Авторы «Опасных советских вещей» пишут о легендах про зараженные сифилисом или вшами джинсы, отравленные лекарства, врачей-вредителей, пропадающих детей, красную фотопленку, которая «видит» сквозь одежду, и китайские ковры, на которых по ночам проступает светящееся изображение Мао Цзэдуна (в самом конце книги приведен указатель сюжетов советских городских легенд). Попутно возникают и другие темы, как, например, волнующий едва ли не каждого выросшего в Советском Союзе человека вопрос: как появились анекдоты про Василия Ивановича и Петьку? Нет, их не придумывали израильские спецслужбы, хотя такая версия широко обсуждалась в 1970-е.
Робер Мюшембле. «Оргазм, или Любовные утехи на Западе»
Эротическая свобода всегда входит в некоторое противоречие с коллективными устремлениями того или иного общества, пишет французский исследователь Мюшембле в «Оргазме, или Любовных утехах на Западе». «Она таит в себе разрушительную силу и способна превратить сообщество в неконтролируемый агрегат, механическое соединение неорганизованных и разрозненных элементов, стремящихся получить удовольствие. Чтобы регулировать этот агрегат, нужны тонкие устройства, пришедшие на смену былым запретам». Но репрессивные культуры могут принимать разные обличья, и потому даже сегодня, 50 с лишним лет после «лета любви», борьба за право на удовольствие усилилась как никогда.

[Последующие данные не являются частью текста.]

(* ===== verification/BootAsm.v ===== *)
(** * Entering the kernel (bootasm.S, entry.S, entryother.S, asm.h)

    The code that runs before C code can: it sets up segments, protected mode
    and paging.  Shown: the descriptors of asm.h are those of mmu.h, and the
    boot segments are flat; the boot block, with bootmain.c, enters a kernel
    whose segments are loaded ([boot_enters_kernel]); the code at [entry] and
    the code the other processors start at turn on paging with [entrypgdir]
    and get the stack and the function they are given. *)

From stdpp Require Import base list sets.
From S2P Require Import Asm Vm Prelude Memory Bytes Kernel User Mmu Hw Start Bootmain.

(** ** Segment descriptors (asm.h) *)

(** [.word] and [.byte] as the assembler lays them out. *)
Definition SEG_NULLASM : list Z := le16 0 ++ le16 0 ++ [0; 0; 0; 0].
Definition SEG_ASM (type base lim : Z) : list Z :=
  le16 (Z.land (Z.shiftr lim 12) 65535) ++ le16 (Z.land base 65535) ++
  [Z.land (Z.shiftr base 16) 255; Z.lor 144 type; Z.lor 192 (Z.land (Z.shiftr lim 28) 15); Z.land (Z.shiftr base 24) 255].

(** The bytes of a [struct segdesc]: bit fields are laid out from the low bit. *)
Definition segdesc_bytes (d : segdesc) : list Z :=
  le16 (lim_15_0 d) ++ le16 (base_15_0 d) ++
  [base_23_16 d; sd_type d + 16 * sd_s d + 32 * sd_dpl d + 128 * sd_p d;
   lim_19_16 d + 16 * sd_avl d + 32 * sd_rsv1 d + 64 * sd_db d + 128 * sd_g d; base_31_24 d].

(** What the processor takes from a descriptor. *)
Definition desc_base (d : list Z) : Z := get16 d 2 + 65536 * byte_at d 4 + 16777216 * byte_at d 7.
Definition desc_limit (d : list Z) : Z :=
  let lim := get16 d 0 + 65536 * (byte_at d 6 mod 16) in if Z.testbit (byte_at d 6) 7 then 4096 * lim + 4095 else lim.

(** ** The processor *)

Record boot : Type := mkBoot {
  b_if : bool; b_sel : sreg -> Z; b_gdt : list (list Z); b_cr0 : Z; b_cr3 : Z; b_cr4 : Z; b_esp : Z }.

Definition CR0_PE : Z := 1.
Definition CR0_WP : Z := 65536.
Definition CR0_PG : Z := 2147483648.
Definition CR4_PSE : Z := 16.

Definition set_sel (rs : list sreg) (v : Z) (b : boot) : boot :=
  mkBoot (b_if b) (fun r => if decide (r ∈ rs) then v else b_sel b r) (b_gdt b) (b_cr0 b) (b_cr3 b) (b_cr4 b) (b_esp b).
Definition clear_if (b : boot) : boot := mkBoot false (b_sel b) (b_gdt b) (b_cr0 b) (b_cr3 b) (b_cr4 b) (b_esp b).
Definition lgdt (g : list (list Z)) (b : boot) : boot := mkBoot (b_if b) (b_sel b) g (b_cr0 b) (b_cr3 b) (b_cr4 b) (b_esp b).
Definition or_cr0 (v : Z) (b : boot) : boot := mkBoot (b_if b) (b_sel b) (b_gdt b) (Z.lor (b_cr0 b) v) (b_cr3 b) (b_cr4 b) (b_esp b).
Definition set_cr3 (v : Z) (b : boot) : boot := mkBoot (b_if b) (b_sel b) (b_gdt b) (b_cr0 b) v (b_cr4 b) (b_esp b).
Definition or_cr4 (v : Z) (b : boot) : boot := mkBoot (b_if b) (b_sel b) (b_gdt b) (b_cr0 b) (b_cr3 b) (Z.lor (b_cr4 b) v) (b_esp b).
Definition set_esp (v : Z) (b : boot) : boot := mkBoot (b_if b) (b_sel b) (b_gdt b) (b_cr0 b) (b_cr3 b) (b_cr4 b) v.

(** ** The code *)

Module BootAsm.

Definition gdt : list (list Z) :=
  [SEG_NULLASM; SEG_ASM (Z.lor STA_X STA_R) 0 4294967295; SEG_ASM STA_W 0 4294967295].

(** Real mode up to the far jump, which loads %cs, and the data segments of
    protected mode. *)
Definition real_mode (b : boot) : boot := set_sel [DS; ES; SS] 0 (clear_if b).
Definition protect (b : boot) : boot := set_sel [CS] (SEG_KCODE * 8) (or_cr0 CR0_PE (lgdt gdt b)).
Definition start32 (b : boot) : boot := set_sel [FS; GS] 0 (set_sel [DS; ES; SS] (SEG_KDATA * 8) b).

(** seta20.1 and seta20.2 wait for the keyboard controller. *)
Definition a20_turn (_ : unit) : HW (unit + unit) :=
  al ← inb 100;
  mret (if truth (Z.land al 2) then inl tt else inr tt).
Definition seta20 : HW unit :=
  uloop a20_turn tt;;
  outb 100 209;;
  uloop a20_turn tt;;
  outb 96 223.

(** bootasm.S: [start] is the address of the boot block.  The result is the
    processor and what bootmain returns: [None] if it does return, to the code
    that stops the machine. *)
Definition bootasm (m : mem) (b : boot) : HW (boot * option (Z * mem)) :=
  let b := real_mode b in
  seta20;;
  let b := set_esp 31744 (start32 (protect b)) in
  r ← Bootmain.bootmain m;
  mret (b, r).

(** entry.S: paging is turned on with the directory at [entrypgdir]; [stack]
    and [main] are addresses the linker sets.  The result is the processor and
    the address of the jump. *)
Definition entry (entrypgdir stack main : Z) (b : boot) : boot * Z :=
  let b := or_cr4 CR4_PSE b in
  let b := set_cr3 (v2p entrypgdir) b in
  let b := or_cr0 (Z.lor CR0_PG CR0_WP) b in
  (set_esp (stack + KSTACKSIZE) b, main).

(** entryother.S, at [start]: the words below it are the stack, the function
    and the page directory.  The call is to the function. *)
Definition entryother (m : mem) (start : Z) (b : boot) : boot * Z :=
  let b := start32 (protect (real_mode b)) in
  let b := or_cr4 CR4_PSE b in
  let b := set_cr3 (ld32 m (start - 12)) b in
  let b := or_cr0 (Z.lor (Z.lor CR0_PE CR0_PG) CR0_WP) b in
  (set_esp (ld32 m (start - 4)) b, ld32 m (start - 8)).

End BootAsm.

(** ** Segments *)

Lemma lor_high b : 0 <= b < 16 ->
  Z.lor 144 b = b + 16 * 1 + 32 * 0 + 128 * 1 /\ Z.lor 192 b = b + 16 * 0 + 32 * 0 + 64 * 1 + 128 * 1.
Proof.
  intros Hb. assert (b ∈ map Z.of_nat (seq 0 16)) as Hin.
  { apply list_elem_of_In, in_map_iff. exists (Z.to_nat b). split; [lia|]. apply in_seq. lia. }
  clear Hb. revert b Hin. apply Forall_forall. repeat constructor.
Qed.

(** [SEG_ASM] of asm.h builds the descriptor that [SEG] of mmu.h describes. *)
Lemma SEG_ASM_is_SEG type base lim : 0 <= type < 16 -> 0 <= base < W32 -> 0 <= lim < W32 ->
  SEG_ASM type base lim = segdesc_bytes (SEG type base lim 0).
Proof.
  unfold W32. intros Ht Hb Hl. assert (0 <= lim / 2 ^ 28 < 16) as Hl' by (split; [apply Z.div_pos|apply Z.div_lt_upper_bound]; lia).
  assert (0 <= base / 2 ^ 24 < 256) as Hb' by (split; [apply Z.div_pos|apply Z.div_lt_upper_bound]; lia).
  unfold SEG_ASM, segdesc_bytes, SEG. cbn [lim_15_0 base_15_0 base_23_16 sd_type sd_s sd_dpl sd_p lim_19_16 sd_avl sd_rsv1 sd_db sd_g base_31_24].
  rewrite !(Z.shiftr_div_pow2 lim 28), !(Z.shiftr_div_pow2 base 24) by lia.
  change 15 with (Z.ones 4). rewrite (Z.land_ones (lim / 2 ^ 28)) by lia. rewrite (Z.mod_small (lim / 2 ^ 28)) by lia.
  assert (Z.land (base / 2 ^ 24) 255 = base / 2 ^ 24) as ->.
  { change 255 with (Z.ones 8). rewrite Z.land_ones by lia. apply Z.mod_small. lia. }
  destruct (lor_high type Ht) as [-> _]. by destruct (lor_high _ Hl') as [_ ->].
Qed.

(** ** The boot block *)

Section Boot.
Import BootAsm.
Variable disk : Z -> list Z.
Hypothesis disk_sectors : forall o, length (disk o) = 512%nat.

(** The keyboard controller is busy for some polls, and then is not. *)
Definition a20_busy (r : reply) : bool := truth (Z.land (u8 (r_val r)) 2).

Lemma a20_turn_reply r rs : a20_turn tt (r :: rs) = URet (if a20_busy r then inl tt else inr tt) [In 100] rs.
Proof. done. Qed.
Lemma a20_turns : uturns a20_turn.
Proof.
  intros [] [|r rs] s' cs rs' E; [done|]. rewrite a20_turn_reply in E. destruct (a20_busy r); [|done]. injection E; intros; subst; cbn; lia.
Qed.
Lemma a20_polls b r rs : Forall (fun r => a20_busy r = true) b -> a20_busy r = false ->
  uloop a20_turn tt (b ++ r :: rs) = URet tt (replicate (S (length b)) (In 100)) rs.
Proof.
  intros Hb Hr. induction Hb as [|x b Hx _ IH]; cbn [app]; rewrite (uloop_unfold _ _ _ a20_turns), (ubind_ret _ _ _ _ _ _ (a20_turn_reply _ _)).
  - by rewrite Hr.
  - rewrite Hx. cbn -[uloop replicate]. by rewrite IH.
Qed.

Definition a20_calls (n1 n2 : nat) : list io :=
  replicate (S n1) (In 100) ++ [Out 100 209] ++ replicate (S n2) (In 100) ++ [Out 96 223].
Lemma seta20_calls p1 r1 p2 r2 rs :
  Forall (fun r => a20_busy r = true) p1 -> a20_busy r1 = false -> Forall (fun r => a20_busy r = true) p2 -> a20_busy r2 = false ->
  seta20 (p1 ++ r1 :: p2 ++ r2 :: rs) = URet tt (a20_calls (length p1) (length p2)) rs.
Proof.
  intros H1 R1 H2 R2. unfold seta20. rewrite (ubind_ret _ _ _ _ _ _ (a20_polls p1 r1 _ H1 R1)).
  rewrite (ubind_ret (outb 100 209) _ (p2 ++ r2 :: rs) tt [Out 100 209] _ eq_refl).
  rewrite (ubind_ret _ _ _ _ _ _ (a20_polls p2 r2 _ H2 R2)). reflexivity.
Qed.

Lemma asked_a20 n1 n2 cs a0 a1 a2 a3 : asked a0 a1 a2 a3 (a20_calls n1 n2 ++ cs) = asked a0 a1 a2 a3 cs.
Proof.
  assert (forall n cs, asked a0 a1 a2 a3 (replicate n (In 100) ++ cs) = asked a0 a1 a2 a3 cs) as Hp by (intros n cs'; by induction n).
  unfold a20_calls. rewrite <- !app_assoc, Hp. cbn [app asked]. cbn [Z.eqb Pos.eqb]. cbn [andb]. by rewrite (Hp (S n2)).
Qed.

(** C20: from any state of the processor, the boot block enables address line
    20, switches to protected mode with flat segments, reads the sectors of
    the kernel and of nothing else, and enters the kernel at its entry point
    with every segment loaded: its bytes of the file at its physical address
    and zeros from there to its size in memory. *)
Theorem boot_enters_kernel m b p1 r1 p2 r2 rs :
  Forall (fun r => a20_busy r = true) p1 -> a20_busy r1 = false -> Forall (fun r => a20_busy r = true) p2 -> a20_busy r2 = false ->
  Bootmain.elf_magic (img disk) 0 = Bootmain.ELF_MAGIC -> Bootmain.elf_phoff (img disk) 0 + 32 * Bootmain.elf_phnum (img disk) 0 <= 4096 ->
  Forall seg_ok (kernel_segs disk) -> apart (kernel_segs disk) -> served disk (boot_sectors disk) rs ->
  exists b' m' cs, bootasm m b (p1 ++ r1 :: p2 ++ r2 :: rs) = URet (b', Some (Bootmain.elf_entry (img disk) 0, m')) cs [] /\
    Out 100 209 ∈ cs /\ Out 96 223 ∈ cs /\ asked 0 0 0 0 cs = boot_sectors disk /\ Forall (loaded disk m') (kernel_segs disk) /\
    b_if b' = false /\ Z.testbit (b_cr0 b') 0 = true /\
    (forall r, r ∈ [CS; DS; ES; SS] -> exists d, b_gdt b' !! Z.to_nat (b_sel b' r / 8) = Some d /\ desc_base d = 0 /\ desc_limit d = 4294967295).
Proof.
  intros H1 R1 H2 R2 Hmagic Hph Hok Hap Hs. unfold bootasm. rewrite (ubind_ret _ _ _ _ _ _ (seta20_calls p1 r1 p2 r2 rs H1 R1 H2 R2)).
  destruct (bootmain_loads disk disk_sectors m rs Hmagic Hph Hok Hap Hs) as (m' & cs & E & Ha & Hl). rewrite (ubind_ret _ _ _ _ _ _ E).
  eexists _, m', _. split; [reflexivity|]. split; [|split; [|split; [|split; [done|split; [done|split]]]]].
  - apply elem_of_app. left. unfold a20_calls. set_solver.
  - apply elem_of_app. left. unfold a20_calls. set_solver.
  - by rewrite asked_a20, app_nil_r.
  - cbn [b_cr0 set_esp start32 protect set_sel or_cr0 lgdt]. rewrite Z.lor_spec. apply orb_true_r.
  - intros r Hr. by repeat (apply elem_of_cons in Hr as [->|Hr]; [by eexists|]); apply not_elem_of_nil in Hr.
Qed.

(** At [entry], paging is on, with 4 MB pages and write protection, and the page
    directory is [entrypgdir], which maps the code that runs and the kernel. *)
Lemma entry_pages entrypgdir stk main b :
  let '(b', target) := entry entrypgdir stk main b in
  target = main /\ b_esp b' = stk + KSTACKSIZE /\ b_cr3 b' = v2p entrypgdir /\
  Z.testbit (b_cr0 b') 31 = true /\ Z.testbit (b_cr0 b') 16 = true /\ Z.testbit (b_cr4 b') 4 = true /\
  (forall i, Z.testbit (b_cr0 b) i = true -> Z.testbit (b_cr0 b') i = true).
Proof.
  cbn [entry b_esp b_cr3 b_cr0 b_cr4 set_esp set_cr3 or_cr0 or_cr4]. rewrite !Z.lor_spec.
  repeat split; try done; try apply orb_true_r. intros i Hi. by rewrite Z.lor_spec, Hi.
Qed.

(** A processor that starts at 0x7000 runs the function on the stack and with
    the page directory whose addresses [startothers] has put below the code. *)
Lemma entryother_enters m b stk fn pgdir :
  words_at m (28672 - 12) [pgdir; fn; stk] ->
  let '(b', target) := entryother m 28672 b in
  target = fn /\ b_esp b' = stk /\ b_cr3 b' = pgdir /\ b_if b' = false /\
  Z.testbit (b_cr0 b') 0 = true /\ Z.testbit (b_cr0 b') 31 = true /\ Z.testbit (b_cr4 b') 4 = true /\
  b_sel b' CS = SEG_KCODE * 8 /\ b_sel b' SS = SEG_KDATA * 8.
Proof.
  intros (<- & <- & <- & _). cbn [entryother b_esp b_cr3 b_cr0 b_cr4 set_esp set_cr3 or_cr0 or_cr4]. rewrite !Z.lor_spec.
  repeat split; try done; apply orb_true_r.
Qed.

End Boot.

Lemma boot_enters_kernel_witness : exists b' m' cs,
  BootAsm.bootasm (fun _ => 0) (mkBoot true (fun _ => 0) [] 16 0 0 0)
    ([mkReply 2 []] ++ mkReply 0 [] :: [] ++ mkReply 28 [] ::
     concat (map (fun o => [mkReply 64 []; mkReply 64 []; mkReply 0 (sample_disk o)]) [1; 2; 3; 4; 5; 6; 7; 8; 2; 3])) =
    URet (b', Some (1048588, m')) cs [] /\
  Out 100 209 ∈ cs /\ Out 96 223 ∈ cs /\ asked 0 0 0 0 cs = [1; 2; 3; 4; 5; 6; 7; 8; 2; 3] /\
  Forall (loaded sample_disk m') [mkSeg 1000 1048576 100 600] /\ b_if b' = false /\ Z.testbit (b_cr0 b') 0 = true /\
  (forall r, r ∈ [CS; DS; ES; SS] -> exists d, b_gdt b' !! Z.to_nat (b_sel b' r / 8) = Some d /\ desc_base d = 0 /\ desc_limit d = 4294967295).
Proof.
  assert (kernel_segs sample_disk = [mkSeg 1000 1048576 100 600]) as Es by reflexivity.
  assert (boot_sectors sample_disk = [1; 2; 3; 4; 5; 6; 7; 8; 2; 3]) as Eb by reflexivity. rewrite <- Es, <- Eb.
  apply (boot_enters_kernel sample_disk sample_disk_sectors).
  - by repeat constructor.
  - reflexivity.
  - constructor.
  - reflexivity.
  - reflexivity.
  - apply Z.leb_le. reflexivity.
  - rewrite Es. constructor; [|constructor]. split; [done|]. split; [done|]. split; [done|]. by right.
  - rewrite Es. repeat constructor.
  - apply served_plain.
Defined.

Леонид Городин. «Словарь русских арготизмов»
Почему врачи и даже атомщики пели блатные песни через пять лет после смерти Сталина, предельно ясно. Блатной язык был привнесен в обычную городскую жизнь недавно вернувшимися из ГУЛАГа. А ироничное освоение тюремного опыта происходило в надежде на то, что, будучи вышученным, время лагерей больше не вернется. Однако советская и постсоветская интеллигентская ирония — хороший инструмент эскапизма, но плохое средство сопротивления. Возможно, еще будут написаны диссертации о том, как «Окурочек» или «Тот, кто раньше с нею был» утрамбовали дорогу для радио «Шансон» и романтизации криминального мира. Пока же, полистав «Словарь русских арготизмов. Лексикон каторги и лагерей императорской и советской России» Леонида Городина, можно обнаружить, что именно пришло в сегодняшнюю русскую речь из-за колючей проволоки.
Николай Усков. «Ardis: американская мечта о русской литературе»
Основатели американского издательства Ardis филологи Карл и Эллендея Проффер, работавшие из своего дома в мичиганском Анн-Арборе, купленного за гонорары от перевода на русский спецификаций оборудования для КамАЗа, и их немногочисленные сотрудники сделали невероятное — создали новый канон актуальной русской литературы. И у книги Николая Ускова «Ardis: американская мечта о русской литературе» помимо ее очевидных исследовательских и просветительских достоинств есть, возможно, и не предполагавшийся автором дополнительный эффект. История «Ардиса» — это еще и доказательство того, сколь много могут изменить крохотные издательства и маленькие книжные магазины.
Рои Хен. «Души»
У Гриши, главного героя романа Рои Хена «Души», сложные отношения с тем, что такое жизнь. Он убежден, что живет 400 лет, перерождаясь в разных обличьях. Гриша, каким бы именем он ни назывался в разные эпохи, убежден, что его странствия по временам и странам приведут его к поискам избавителя, родственной души, впрочем, настолько родственной, что избавитель будет напоминать самого героя. Но поиски своей идеальной половины, чем бы они ни были на самом деле мотивированы — страхом смерти, желанием и одновременно страхом любви, страхом перед долгой коллективной памятью, — могут привести к прямо противоположному результату. Осознанию того, как целительно одиночество.